-- What is required --
Within the listing below, the lines to output run from the one containing "(* ===== verification/JsonOut.v ===== *)" through the one containing "other character becomes"; copy them exactly and nothing else.

-- Information provided --
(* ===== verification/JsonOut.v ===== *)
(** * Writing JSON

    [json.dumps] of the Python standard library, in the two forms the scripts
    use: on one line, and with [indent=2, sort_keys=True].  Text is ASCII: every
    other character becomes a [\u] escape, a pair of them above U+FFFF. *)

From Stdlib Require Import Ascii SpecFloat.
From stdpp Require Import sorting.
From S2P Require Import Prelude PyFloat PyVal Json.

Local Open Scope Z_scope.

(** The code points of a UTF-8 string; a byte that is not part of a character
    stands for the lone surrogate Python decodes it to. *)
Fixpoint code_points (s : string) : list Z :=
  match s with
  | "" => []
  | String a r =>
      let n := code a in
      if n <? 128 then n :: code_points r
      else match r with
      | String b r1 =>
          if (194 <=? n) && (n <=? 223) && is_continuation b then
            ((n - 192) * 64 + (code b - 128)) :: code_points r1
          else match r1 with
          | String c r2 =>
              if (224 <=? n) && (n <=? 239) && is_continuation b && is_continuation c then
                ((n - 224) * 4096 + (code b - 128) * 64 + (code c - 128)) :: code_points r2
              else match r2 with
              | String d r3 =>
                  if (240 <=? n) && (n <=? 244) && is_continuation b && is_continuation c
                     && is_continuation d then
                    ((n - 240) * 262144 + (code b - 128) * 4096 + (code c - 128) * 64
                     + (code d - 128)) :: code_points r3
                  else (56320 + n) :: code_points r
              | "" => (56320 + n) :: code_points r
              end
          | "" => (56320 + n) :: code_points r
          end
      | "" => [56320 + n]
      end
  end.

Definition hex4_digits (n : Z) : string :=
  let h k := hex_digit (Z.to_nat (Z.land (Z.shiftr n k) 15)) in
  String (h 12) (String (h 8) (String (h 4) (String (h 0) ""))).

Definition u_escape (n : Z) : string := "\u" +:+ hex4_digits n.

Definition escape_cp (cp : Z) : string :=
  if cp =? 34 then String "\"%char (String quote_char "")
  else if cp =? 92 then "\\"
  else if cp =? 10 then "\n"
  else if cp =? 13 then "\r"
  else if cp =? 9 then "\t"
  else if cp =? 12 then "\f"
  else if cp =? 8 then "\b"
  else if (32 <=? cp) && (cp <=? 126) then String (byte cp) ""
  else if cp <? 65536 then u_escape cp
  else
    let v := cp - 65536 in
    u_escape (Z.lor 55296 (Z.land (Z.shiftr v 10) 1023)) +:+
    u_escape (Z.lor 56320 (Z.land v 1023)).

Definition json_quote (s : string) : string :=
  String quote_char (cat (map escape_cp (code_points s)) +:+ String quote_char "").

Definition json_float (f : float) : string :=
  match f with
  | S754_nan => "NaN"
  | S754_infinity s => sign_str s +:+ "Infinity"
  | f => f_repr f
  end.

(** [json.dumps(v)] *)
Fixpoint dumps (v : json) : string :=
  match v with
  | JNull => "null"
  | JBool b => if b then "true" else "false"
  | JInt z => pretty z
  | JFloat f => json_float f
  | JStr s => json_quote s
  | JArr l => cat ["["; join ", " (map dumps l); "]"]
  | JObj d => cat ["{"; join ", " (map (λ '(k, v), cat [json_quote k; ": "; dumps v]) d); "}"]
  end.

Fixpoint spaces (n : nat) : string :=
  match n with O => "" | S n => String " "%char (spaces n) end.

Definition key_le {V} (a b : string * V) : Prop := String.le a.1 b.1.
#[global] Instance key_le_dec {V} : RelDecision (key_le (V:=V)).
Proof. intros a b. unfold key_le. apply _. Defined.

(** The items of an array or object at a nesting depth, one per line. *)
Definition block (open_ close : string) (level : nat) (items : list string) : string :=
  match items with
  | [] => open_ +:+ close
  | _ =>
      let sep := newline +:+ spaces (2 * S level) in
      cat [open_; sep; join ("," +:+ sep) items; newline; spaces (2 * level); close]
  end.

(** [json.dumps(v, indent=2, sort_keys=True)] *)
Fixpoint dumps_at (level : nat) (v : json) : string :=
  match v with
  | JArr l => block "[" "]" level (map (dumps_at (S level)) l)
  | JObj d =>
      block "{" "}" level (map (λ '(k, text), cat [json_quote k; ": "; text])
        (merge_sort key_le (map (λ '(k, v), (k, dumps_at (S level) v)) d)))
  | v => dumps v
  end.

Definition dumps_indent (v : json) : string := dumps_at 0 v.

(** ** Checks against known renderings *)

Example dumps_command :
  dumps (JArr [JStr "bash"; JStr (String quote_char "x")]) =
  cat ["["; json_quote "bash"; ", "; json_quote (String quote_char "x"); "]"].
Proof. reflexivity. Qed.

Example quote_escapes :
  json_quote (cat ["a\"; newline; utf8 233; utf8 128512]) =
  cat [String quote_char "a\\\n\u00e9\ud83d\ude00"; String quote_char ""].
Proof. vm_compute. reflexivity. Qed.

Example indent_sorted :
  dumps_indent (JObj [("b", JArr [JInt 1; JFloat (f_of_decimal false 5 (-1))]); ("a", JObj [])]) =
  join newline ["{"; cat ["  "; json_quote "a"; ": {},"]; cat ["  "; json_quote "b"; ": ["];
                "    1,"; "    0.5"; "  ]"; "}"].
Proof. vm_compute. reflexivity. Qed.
---
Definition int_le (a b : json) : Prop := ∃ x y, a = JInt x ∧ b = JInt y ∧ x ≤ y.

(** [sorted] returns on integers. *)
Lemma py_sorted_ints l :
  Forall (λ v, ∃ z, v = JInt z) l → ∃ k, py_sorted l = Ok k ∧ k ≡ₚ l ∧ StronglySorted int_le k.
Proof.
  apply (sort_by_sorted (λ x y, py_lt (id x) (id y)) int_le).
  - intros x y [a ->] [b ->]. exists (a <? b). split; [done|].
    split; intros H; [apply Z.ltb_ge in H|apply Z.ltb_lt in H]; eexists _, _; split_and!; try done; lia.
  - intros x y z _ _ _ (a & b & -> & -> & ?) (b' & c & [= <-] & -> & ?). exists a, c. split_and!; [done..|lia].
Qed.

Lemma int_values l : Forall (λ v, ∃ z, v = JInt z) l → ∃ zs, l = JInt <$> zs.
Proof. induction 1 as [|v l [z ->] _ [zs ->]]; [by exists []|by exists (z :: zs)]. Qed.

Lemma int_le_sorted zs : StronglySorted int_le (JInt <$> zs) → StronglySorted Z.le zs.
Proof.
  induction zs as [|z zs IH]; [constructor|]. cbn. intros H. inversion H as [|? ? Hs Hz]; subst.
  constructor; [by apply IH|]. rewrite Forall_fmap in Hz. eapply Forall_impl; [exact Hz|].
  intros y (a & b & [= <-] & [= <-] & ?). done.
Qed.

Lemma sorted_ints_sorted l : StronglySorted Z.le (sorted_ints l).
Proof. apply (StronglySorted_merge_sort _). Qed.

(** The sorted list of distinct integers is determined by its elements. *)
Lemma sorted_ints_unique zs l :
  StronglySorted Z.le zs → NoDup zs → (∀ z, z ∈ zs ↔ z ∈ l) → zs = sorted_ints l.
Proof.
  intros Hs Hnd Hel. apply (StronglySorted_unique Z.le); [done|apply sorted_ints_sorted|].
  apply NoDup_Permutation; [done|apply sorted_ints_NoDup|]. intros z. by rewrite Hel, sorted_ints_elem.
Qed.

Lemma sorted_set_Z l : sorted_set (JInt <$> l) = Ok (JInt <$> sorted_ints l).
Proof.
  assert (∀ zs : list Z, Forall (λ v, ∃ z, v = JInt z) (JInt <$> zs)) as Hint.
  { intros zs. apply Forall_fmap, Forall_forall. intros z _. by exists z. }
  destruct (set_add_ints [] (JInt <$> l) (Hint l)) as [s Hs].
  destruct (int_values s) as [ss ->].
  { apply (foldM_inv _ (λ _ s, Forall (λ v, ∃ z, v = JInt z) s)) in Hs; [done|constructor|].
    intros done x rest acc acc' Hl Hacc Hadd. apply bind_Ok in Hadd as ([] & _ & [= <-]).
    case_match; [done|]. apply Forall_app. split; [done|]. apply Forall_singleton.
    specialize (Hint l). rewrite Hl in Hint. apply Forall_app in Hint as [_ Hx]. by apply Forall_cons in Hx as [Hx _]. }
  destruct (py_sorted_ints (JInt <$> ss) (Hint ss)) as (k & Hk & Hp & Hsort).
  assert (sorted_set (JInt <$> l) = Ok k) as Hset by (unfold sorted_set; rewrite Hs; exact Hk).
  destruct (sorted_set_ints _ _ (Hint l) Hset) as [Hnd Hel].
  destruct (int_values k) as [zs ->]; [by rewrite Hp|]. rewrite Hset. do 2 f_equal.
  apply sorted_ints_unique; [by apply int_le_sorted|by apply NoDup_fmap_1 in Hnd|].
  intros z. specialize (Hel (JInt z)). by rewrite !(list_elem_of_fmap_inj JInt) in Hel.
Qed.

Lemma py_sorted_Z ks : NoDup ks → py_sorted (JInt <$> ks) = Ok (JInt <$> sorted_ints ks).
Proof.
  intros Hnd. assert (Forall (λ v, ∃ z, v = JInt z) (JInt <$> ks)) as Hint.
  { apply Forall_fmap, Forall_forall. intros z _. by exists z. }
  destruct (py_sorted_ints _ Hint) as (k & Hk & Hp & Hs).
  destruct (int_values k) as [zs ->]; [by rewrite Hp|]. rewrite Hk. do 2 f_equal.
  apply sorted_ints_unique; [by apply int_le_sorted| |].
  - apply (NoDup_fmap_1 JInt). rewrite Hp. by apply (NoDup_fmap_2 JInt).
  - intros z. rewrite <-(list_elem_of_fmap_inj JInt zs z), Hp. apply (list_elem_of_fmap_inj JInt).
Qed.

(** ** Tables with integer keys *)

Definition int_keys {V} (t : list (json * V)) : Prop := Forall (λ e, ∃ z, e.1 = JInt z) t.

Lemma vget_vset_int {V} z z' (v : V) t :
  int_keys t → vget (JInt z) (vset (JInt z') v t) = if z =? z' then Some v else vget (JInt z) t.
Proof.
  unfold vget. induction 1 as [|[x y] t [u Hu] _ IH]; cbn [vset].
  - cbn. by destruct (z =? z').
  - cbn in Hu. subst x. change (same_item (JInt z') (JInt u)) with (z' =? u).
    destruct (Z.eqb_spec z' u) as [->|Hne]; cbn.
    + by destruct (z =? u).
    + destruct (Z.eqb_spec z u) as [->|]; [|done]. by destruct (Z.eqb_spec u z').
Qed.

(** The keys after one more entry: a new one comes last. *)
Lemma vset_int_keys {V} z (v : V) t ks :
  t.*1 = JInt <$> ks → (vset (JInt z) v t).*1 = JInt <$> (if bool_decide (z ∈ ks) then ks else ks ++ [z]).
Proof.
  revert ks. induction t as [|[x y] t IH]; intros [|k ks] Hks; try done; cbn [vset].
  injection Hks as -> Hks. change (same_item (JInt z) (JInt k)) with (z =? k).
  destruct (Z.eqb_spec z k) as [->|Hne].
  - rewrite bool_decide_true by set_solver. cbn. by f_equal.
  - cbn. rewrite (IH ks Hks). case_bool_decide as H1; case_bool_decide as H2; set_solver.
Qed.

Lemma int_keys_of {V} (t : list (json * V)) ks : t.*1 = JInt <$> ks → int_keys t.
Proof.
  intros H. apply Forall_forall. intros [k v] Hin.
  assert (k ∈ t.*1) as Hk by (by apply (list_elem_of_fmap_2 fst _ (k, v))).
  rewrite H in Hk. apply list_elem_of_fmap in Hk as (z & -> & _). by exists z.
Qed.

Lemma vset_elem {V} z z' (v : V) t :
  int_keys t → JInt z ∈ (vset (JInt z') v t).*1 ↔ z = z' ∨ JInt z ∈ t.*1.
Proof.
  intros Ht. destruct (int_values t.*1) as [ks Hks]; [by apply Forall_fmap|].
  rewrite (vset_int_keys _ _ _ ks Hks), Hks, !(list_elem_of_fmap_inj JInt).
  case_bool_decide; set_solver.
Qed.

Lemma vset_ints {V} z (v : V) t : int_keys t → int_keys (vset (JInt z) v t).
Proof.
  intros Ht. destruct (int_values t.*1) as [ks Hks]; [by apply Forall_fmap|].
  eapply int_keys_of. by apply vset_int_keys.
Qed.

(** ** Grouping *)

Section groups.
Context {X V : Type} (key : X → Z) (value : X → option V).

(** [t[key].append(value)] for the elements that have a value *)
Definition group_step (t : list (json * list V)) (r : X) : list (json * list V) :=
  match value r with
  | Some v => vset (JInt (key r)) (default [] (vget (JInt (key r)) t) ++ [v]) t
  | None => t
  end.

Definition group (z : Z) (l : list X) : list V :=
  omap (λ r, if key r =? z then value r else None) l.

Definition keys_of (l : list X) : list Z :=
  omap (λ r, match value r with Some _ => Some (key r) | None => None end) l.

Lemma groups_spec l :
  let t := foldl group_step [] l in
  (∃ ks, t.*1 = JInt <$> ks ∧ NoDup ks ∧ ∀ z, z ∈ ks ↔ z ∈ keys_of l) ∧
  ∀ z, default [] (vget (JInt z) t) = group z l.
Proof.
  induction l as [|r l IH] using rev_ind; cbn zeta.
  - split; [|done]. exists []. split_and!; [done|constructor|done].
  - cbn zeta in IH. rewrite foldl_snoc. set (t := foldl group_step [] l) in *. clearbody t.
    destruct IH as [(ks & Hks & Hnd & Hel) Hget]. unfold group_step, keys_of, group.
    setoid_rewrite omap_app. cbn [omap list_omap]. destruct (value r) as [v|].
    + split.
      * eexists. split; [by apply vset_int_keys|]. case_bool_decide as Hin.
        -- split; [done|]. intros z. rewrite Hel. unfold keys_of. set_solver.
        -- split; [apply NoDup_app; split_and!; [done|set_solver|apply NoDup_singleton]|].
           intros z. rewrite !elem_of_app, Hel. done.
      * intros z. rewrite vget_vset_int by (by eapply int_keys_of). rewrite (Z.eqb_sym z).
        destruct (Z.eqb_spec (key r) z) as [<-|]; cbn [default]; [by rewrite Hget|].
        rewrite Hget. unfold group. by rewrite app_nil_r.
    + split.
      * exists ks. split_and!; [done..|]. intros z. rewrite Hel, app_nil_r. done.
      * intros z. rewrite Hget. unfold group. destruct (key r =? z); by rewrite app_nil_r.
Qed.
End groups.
--
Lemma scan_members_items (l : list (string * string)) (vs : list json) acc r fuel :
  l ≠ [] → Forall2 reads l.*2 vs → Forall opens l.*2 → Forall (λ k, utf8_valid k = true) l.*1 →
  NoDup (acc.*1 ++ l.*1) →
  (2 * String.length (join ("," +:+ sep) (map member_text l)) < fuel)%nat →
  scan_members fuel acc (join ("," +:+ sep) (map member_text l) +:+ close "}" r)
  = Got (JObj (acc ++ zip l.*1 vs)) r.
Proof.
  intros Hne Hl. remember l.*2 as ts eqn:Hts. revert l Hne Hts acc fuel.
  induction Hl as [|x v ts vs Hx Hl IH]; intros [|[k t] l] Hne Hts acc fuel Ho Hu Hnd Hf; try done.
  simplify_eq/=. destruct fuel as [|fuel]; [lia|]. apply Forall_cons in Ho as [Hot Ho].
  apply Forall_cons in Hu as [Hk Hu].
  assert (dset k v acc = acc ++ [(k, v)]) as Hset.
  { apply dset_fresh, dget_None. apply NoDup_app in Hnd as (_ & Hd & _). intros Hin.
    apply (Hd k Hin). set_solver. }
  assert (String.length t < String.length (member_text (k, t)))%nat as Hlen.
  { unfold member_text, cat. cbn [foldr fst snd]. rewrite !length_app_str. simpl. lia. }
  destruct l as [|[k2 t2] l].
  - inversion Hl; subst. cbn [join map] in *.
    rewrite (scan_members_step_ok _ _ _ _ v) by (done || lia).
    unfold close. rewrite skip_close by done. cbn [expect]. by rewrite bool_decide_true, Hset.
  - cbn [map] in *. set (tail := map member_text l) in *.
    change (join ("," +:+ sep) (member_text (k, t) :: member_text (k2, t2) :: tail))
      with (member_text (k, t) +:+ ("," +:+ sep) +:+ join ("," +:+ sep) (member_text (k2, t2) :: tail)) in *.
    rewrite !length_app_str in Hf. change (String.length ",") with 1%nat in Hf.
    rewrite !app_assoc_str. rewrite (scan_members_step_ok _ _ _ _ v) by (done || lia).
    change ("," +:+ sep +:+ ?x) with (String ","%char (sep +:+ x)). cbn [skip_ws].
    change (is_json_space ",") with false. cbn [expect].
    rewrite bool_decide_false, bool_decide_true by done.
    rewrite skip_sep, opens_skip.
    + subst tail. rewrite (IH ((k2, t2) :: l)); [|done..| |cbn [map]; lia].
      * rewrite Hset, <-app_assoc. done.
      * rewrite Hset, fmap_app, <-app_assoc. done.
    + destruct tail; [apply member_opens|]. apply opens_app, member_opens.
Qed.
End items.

-- Result below --
(* ===== verification/JsonOut.v ===== *)
(** * Writing JSON

    [json.dumps] of the Python standard library, in the two forms the scripts
    use: on one line, and with [indent=2, sort_keys=True].  Text is ASCII: every
    other character becomes a [\u] escape, a pair of them above U+FFFF. *)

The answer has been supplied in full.